### INSTRUCTIONS FOR THE TASK
Repeat only the stretch of lines below that runs from the line with "Definition lower_unicode (c" through the line with "literal when [re.IGNORECASE] is set. *)", unaltered.

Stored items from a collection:
--- START ---

(** * slowqueries.py: the slow-query log monitor

    A shallow embedding of [src/slowqueries.py] (a Python 2 program) and the
    properties of its stream reassembler, pattern library, heuristic engine
    and dispatcher.

    Python byte strings are lists of 8-bit characters; dictionaries are
    finite maps; the [re] module is embedded as a backtracking matcher over
    a small pattern syntax that covers the constructs the program's three
    patterns use.  Numbers are exact rationals: neither the rounding nor
    the range of Python's floats is modelled. *)

From Stdlib Require Import Ascii String List ZArith NArith QArith Lia Lqa Bool.
From stdpp Require Import gmap strings fin_maps.
Import ListNotations.

Local Open Scope list_scope.

(** ** Byte strings *)

Definition str := list ascii.

Definition b (s : string) : str := list_ascii_of_string s.

Definition NL : ascii := "010"%char.

Definition code (c : ascii) : N := N_of_ascii c.

Definition between (lo hi : N) (c : ascii) : bool :=
  ((lo <=? code c) && (code c <=? hi))%N.

(** ** The [re] module *)

Module re.

(** Compilation flags, as passed to [re.compile]. *)
Record flags := Flags { MULTILINE : bool; IGNORECASE : bool; UNICODE : bool }.

(** [\s] without [re.UNICODE]: the six ASCII blanks. *)
Definition is_space (c : ascii) : bool :=
  between 9 13 c || (code c =? 32)%N.

(** [\s] with [re.UNICODE] on a byte string: the Unicode white space
    among the first 256 code points. *)
Definition is_uni_space (c : ascii) : bool :=
  between 9 13 c || between 28 32 c || (code c =? 133)%N || (code c =? 160)%N.

Definition lower_ascii (c : ascii) : ascii :=
  if between 65 90 c then ascii_of_N (code c + 32) else c.

Definition lower_unicode (c : ascii) : ascii :=
  if between 65 90 c || (between 192 222 c && negb (code c =? 215)%N)
  then ascii_of_N (code c + 32) else c.

(** Case folding applied to both the subject character and the pattern
    literal when [re.IGNORECASE] is set. *)
Definition fold_case (f : flags) (c : ascii) : ascii :=
  if IGNORECASE f then (if UNICODE f then lower_unicode c else lower_ascii c)
  else c.

(** One-character pattern items. *)
Inductive atom :=
| Lit (c : ascii)                 (* a literal character *)
| In_ (set : ascii -> bool)       (* a bracketed set, [[0-9]] or [[^;]] *)
| Space                           (* [\s] *)
| Any.                            (* [.], anything but a line break *)

Definition atom_match (f : flags) (a : atom) (c : ascii) : bool :=
  match a with
  | Lit l => Ascii.eqb (fold_case f c) (fold_case f l)
  | In_ set => set (fold_case f c)
  | Space => if UNICODE f then is_uni_space c else is_space c
  | Any => negb (Ascii.eqb c NL)
  end.

(** Patterns.  Every repetition in the program's patterns is a greedy
    repetition of a one-character item. *)
Inductive regex :=
| Eps
| Chr (a : atom)
| Rep (a : atom) (lo : nat) (hi : option nat)   (* a{lo,hi}, greedy *)
| Bol                                           (* ^ *)
| Eol                                           (* $ *)
| Cat (r1 r2 : regex)
| Alt (r1 r2 : regex)                           (* r1|r2 *)
| Group (name : string) (r : regex)             (* (?P<name>r) *)
| Paren (r : regex).                            (* (r), a numbered group *)

Definition captures := list (string * str).

(** A position in the subject: the characters already passed (latest
    first), the characters ahead, and the named groups closed so far
    (latest first). *)
Record mstate := MState { seen : str; ahead : str; marks : captures }.

Definition at_bol (f : flags) (seen : str) : bool :=
  match seen with
  | [] => true
  | c :: _ => MULTILINE f && Ascii.eqb c NL
  end.

Definition at_eol (f : flags) (ahead : str) : bool :=
  match ahead with
  | [] => true
  | c :: t => Ascii.eqb c NL && (MULTILINE f || match t with [] => true | _ => false end)
  end.

Definition more (hi : option nat) : bool :=
  match hi with Some 0 => false | _ => true end.

Definition dec (hi : option nat) : option nat :=
  match hi with Some n => Some (pred n) | None => None end.

(** Greedy repetition: take one more character when possible, and give
    it back when the rest of the pattern fails. *)
Fixpoint rep_match (f : flags) (a : atom) (lo : nat) (hi : option nat)
    (k : mstate -> option mstate) (sn ah : str) (mk : captures) : option mstate :=
  let stop := if Nat.eqb lo 0 then k (MState sn ah mk) else None in
  match ah with
  | c :: t =>
      if atom_match f a c && more hi then
        match rep_match f a (pred lo) (dec hi) k (c :: sn) t mk with
        | Some m => Some m
        | None => stop
        end
      else stop
  | [] => stop
  end.

(** The text between two positions of the same subject. *)
Definition span (from to : mstate) : str :=
  firstn (length (ahead from) - length (ahead to)) (ahead from).

Definition close_group (name : string) (from to : mstate) : mstate :=
  MState (seen to) (ahead to) ((name, span from to) :: marks to).

(** The backtracking matcher, in continuation-passing style: [k] is the
    rest of the pattern. *)
Fixpoint rmatch (f : flags) (r : regex) (k : mstate -> option mstate)
    (s : mstate) : option mstate :=
  match r with
  | Eps => k s
  | Chr a =>
      match ahead s with
      | c :: t => if atom_match f a c then k (MState (c :: seen s) t (marks s)) else None
      | [] => None
      end
  | Rep a lo hi => rep_match f a lo hi k (seen s) (ahead s) (marks s)
  | Bol => if at_bol f (seen s) then k s else None
  | Eol => if at_eol f (ahead s) then k s else None
  | Cat r1 r2 => rmatch f r1 (rmatch f r2 k) s
  | Alt r1 r2 =>
      match rmatch f r1 k s with
      | Some m => Some m
      | None => rmatch f r2 k s
      end
  | Group name r1 => rmatch f r1 (fun s' => k (close_group name s s')) s
  | Paren r1 => rmatch f r1 k s
  end.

--- END ---

### ANSWER BELOW
Definition lower_unicode (c : ascii) : ascii :=
  if between 65 90 c || (between 192 222 c && negb (code c =? 215)%N)
  then ascii_of_N (code c + 32) else c.

(** Case folding applied to both the subject character and the pattern
    literal when [re.IGNORECASE] is set. *)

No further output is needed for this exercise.